A gene is a segment of deoxyribonucleic acid (DNA) and contains the code for a specific protein that functions in one or more types of cells in the body (see Genes and Chromosomes for a discussion about genetics). Genes contain instructions that determine how the body is supposed to function.
Noonan syndrome can be inherited from a parent who has an affected gene or can result from a spontaneous gene mutation in a child whose parents have unaffected genes. One of several different genes may be involved. Noonan syndrome is relatively common, occurring in about 1 in 1,000 to 2,500 people. Both boys and girls can be affected.
Children may have webbing of the neck, low-set ears, droopy eyelids, widely spaced eyes, shortened fourth (ring) fingers, a high-arched palate, and heart and blood vessel abnormalities. Hearing problems can occur, and intelligence may be impaired. Most affected people are short. Boys may have underdeveloped or undescended testes. Puberty may be delayed for both boys and girls, and young men with Noonan syndrome may have low levels of testosterone and be infertile. Girls usually begin menstruating somewhat later than unaffected girls, but fertility is typically normal.
To confirm the diagnosis of Noonan syndrome, genetic tests are done to check for mutations.

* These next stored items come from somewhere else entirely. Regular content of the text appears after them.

(* ===== verification/Api.v ===== *)
(** * The typed surface of the hook (lines 5-45, 47-64, 313-328, 405-411)

    The type declarations at the top of the source, with [T]'s fields as
    string keys and [T[keyof T]] as [jsval] (the file is [@ts-nocheck],
    so [keyof T] constrains nothing at run time; [Keys] states the key
    set as an invariant instead).  A function type [(...) => void]
    becomes a handler of the model, [FM unit], and a closure that reads
    a render takes that render explicitly.  [FormOps] is the record of
    operations of [FormSelf<T>] and [form_api] the one the hook returns
    from a render: its fields are the handlers of [Pipeline] and
    [Submission]. *)

From stdpp Require Import base list strings decidable.
From S2P Require Import Prelude JsValue JsObject Stores Hooks Pipeline Submission.

Module Api.

(** [Field<T>] (lines 42-45). *)
Record Field := mkField { fieldName : string; value : jsval }.

(** [FieldRegister<T>] (lines 38-40): a field with its binding props. *)
Record FieldRegister := mkFieldRegister { fr_props : props; fr_field : Field }.

(** The function types of lines 5-11. *)
Definition SetErrorFunction : Type := string -> jsval -> FM unit.
Definition SetFormFunction : Type := string -> jsval -> FM unit.
Definition SetAllFieldsFn : Type := jsarg -> FM unit.
Definition SetAllErrorsFn : Type := jsarg -> FM unit.
(** Declared [=> void], the default gate returns [!hasErrors]. *)
Definition ShouldFormSubmitDefault : Type := cells -> jsval.
Definition ResetForm : Type := FM unit.
Definition ClearAllErrorsFn : Type := FM unit.

(** The function types of lines 28-32. *)
Definition InternalChangeValueFn : Type := Field -> FM unit.
Definition SetFormField : Type := Field -> FM unit.
Definition RegisterFieldDefaultFn : Type := string -> props.
Definition RegisterCheckBoxDefaultFn : Type := string -> props.
Definition RegisterRadioDefaultFn : Type := string -> jsval -> props.

(** The operations of [FormSelf<T>] (lines 47-64) and of the object the
    hook returns (lines 405-411); [handleSubmit] ignores its event but
    for [preventDefault]. *)
Record FormOps := mkFormOps {
  setAllFields : SetAllFieldsFn;
  clearAllErrors : ClearAllErrorsFn;
  setAllErrors : SetAllErrorsFn;
  registerField : RegisterFieldDefaultFn;
  registerCheckBoxField : RegisterCheckBoxDefaultFn;
  registerRadioField : RegisterRadioDefaultFn;
  handleSubmit : FM unit;
  setFormField : SetFormField;
  resetForm : ResetForm;
  setError : SetErrorFunction
}.

(** [setForm] (lines 151-156): the functional update of the values. *)
Definition setForm : SetFormFunction := fun fieldName value =>
  update_values (ValueStore.setForm_upd fieldName value).

Section Surface.
Context (cfg : config).

(** [_changeValue] at its declared type, for the render [r]. *)
Definition changeValue_fn (r : cells) : InternalChangeValueFn := fun args =>
  _changeValue cfg r (fieldName args) (value args).

(** [shouldFormSubmitDefault] at its declared type. *)
Definition shouldFormSubmitDefault_fn : ShouldFormSubmitDefault := shouldFormSubmitDefault.

(** The API of render [r]: the [formSelf] literal (lines 313-328) and
    the three registration functions spread beside it (405-411). *)
Definition form_api (r : cells) : FormOps := {|
  setAllFields := Pipeline.setAllFields cfg;
  clearAllErrors := Pipeline.clearAllErrors r;
  setAllErrors := Pipeline.setAllErrors;
  registerField := Pipeline.registerField r;
  registerCheckBoxField := Pipeline.registerCheckBoxField r;
  registerRadioField := Pipeline.registerRadioField r;
  handleSubmit := Submission.handleSubmit cfg r;
  setFormField := fun args => Pipeline.setFormField cfg (fieldName args) (value args);
  resetForm := Pipeline.resetForm cfg;
  setError := Pipeline.setError
|}.

End Surface.
End Api.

There is no cure for Noonan syndrome. However, some specific symptoms and problems caused by the syndrome can be treated. Doctors monitor and repair heart defects as needed.
Growth may be stimulated by treatment with growth hormone. After satisfactory growth, testosterone treatment may help boys whose testes are underdeveloped. Testosterone stimulates the development of a more masculine appearance. Estrogen therapy may be necessary for young women to develop typical adult characteristics.
Children suspected of having Noonan syndrome should be screened for heart, vision, and hearing problems.